なんとクレイジーブルは身体を左に寄せて危険植物を誘導したところで、突然右斜め前へと跳躍。

喰らいつきを見事に回避してみせた。

獲物を取り逃してしょんぼりの危険植物は、そのまましぼんで地中に消えていった。

見事な逃走ぶり。

これでクレイジーブルの前に残ったのは、まもりのみ。

残念なことに、盾持ちの前衛に不用意な特攻は行ってくれない。

賢い選択で、その横を通り抜けに行く。

ここを通してしまえばまた、『A5』を群れから探すところに逆戻りだ。

「まもり、今っ!」

「はひっ! 【錬金の盾】!」

だが最後の砦は、巨大化する盾。

いかにその足が速くとも、広く高い『物理の壁』をすり抜けることは不可能だ。

これにはさすがのクレイジーブルも、直進は行えない。

後はこの盾を倒せば、左右のどちらかに逃げるしかない形になる。

左にはツバメが駆け込みスタンバイ。

右にはメイが先回りしていく。

迫り来る盾の壁から、クレイジーブルが逃げ出したのはメイの方。

ここで【猛烈特攻】を発動し、暴走トラックのような勢いで突撃を仕掛ける。

その凄まじい勢いは、見ただけで圧倒的な威力が伝わってくる。

これには思わずメイも、呼応してしまった。

「【ドラミング】だああああ――っ!」

ドンドンと胸元を叩いて威嚇すれば、生まれる脅威の膂力。

なんとクレイジーブルの角をつかむと、そのまま受け止めた。

もちろん、これでは終わらない。

こんな格好の好機を、逃す手はなし。

「からの……【ワイルドバスター】だああああああ――――っ!!」

「「「っ!?」」」

大柄な牛型モンスターの角をつかみ、軽々と持ち上げるメイ。

メイと持ち上げられた『A5』クレイジーブルが、綺麗な垂直の線を描き出す。

そしてそこから豪快に、後方に倒れ込む。

すると爆発音と共に地響きを鳴らし、盛大な砂煙が巻き上がった。

大きく地を跳ねたクレイジーブルは、そのまま倒れ伏した。

「これが野生の王と、獣の戦いなのね……」

「一度で百回は倒せそうな速度で、HPゲージが消し飛びました……」

「す、すごいです。
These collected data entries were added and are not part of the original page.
Lemma group_key_is_query_spelling_witness :
  Handlers.group_by
    [mkColumn "rh" (Some "FOREST_FIRES") (TableColumn "FOREST_FIRES" "RH" Int64)
              None None]
  = Ok ("group", "rh").
Proof.
  apply (group_key_is_query_spelling Fixture.base_transformer ["r"; "h"]).
  vm_compute; reflexivity.
Defined.
(** The inner function [recurse] of [asn1ToXml]; [buffer] is the array of
    the strings pushed so far, and [fuel] bounds the depth of the calls
    and the rounds of each loop. *)
Fixpoint recurse (fuel : nat) (data : Uint8Array) (offset level : Z)
  (buffer : list jsstring) : outcome (list jsstring) :=
  match fuel with
  | O => OutOfFuel
  | S fuel' =>
      if offset >=? len data then Ok buffer
      else
        try spaces <- String_repeat (js "  ") level;
        let tag := index data offset in
        try li <- decodeLength data (offset + 1);
        let length := dl_length li in
        let lengthBytes := dl_bytesRead li in
        let contentStart := offset + 1 + lengthBytes in
        let contentEnd := contentStart + length in
        try tagName <- match tag with
                       | Some t => Ok (tagName t)
                       | None => Throw TypeError
                       end;
        let buffer := buffer ++ [spaces ++ js "<" ++ tagName ++ js ">"] in
        try buffer <-
          if bool_decide (tag = Some ASN1Tag_SEQUENCE) then
            let buffer := buffer ++ [LF] in
            try buffer <-
              element_loop (fun o b => recurse fuel' data o (level + 1) b)
                fuel' data contentEnd contentStart buffer;
            Ok (buffer ++ [spaces])
          else
            let value := subarray data contentStart contentEnd in
            let hexValue := Hex.encode value in
            if bool_decide (tag = Some ASN1Tag_NULL) then Ok buffer
            else Ok (buffer ++ [LF ++ spaces ++ js "  <value>" ++ hexValue
                                ++ js "</value>" ++ LF ++ spaces]);
        Ok (buffer ++ [js "</" ++ tagName ++ js ">" ++ LF])
  end.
もっと大型の敵が相手なら、確かに巻き込みも可能ですね……」

剣を使った戦いとは違うド派手なぶつかり合いに、レンは思わず興奮の息を吐く。

魔法を使う大きな演出とも、剣を使った激しい斬撃とも違うそれは、天災のような迫力があった。

「さすがだな!」

「ふむ、見事だ」

これには小竜とフレキも、大きくうなずく。

こうして四人は見事、『A5』の肉の入手に成功した。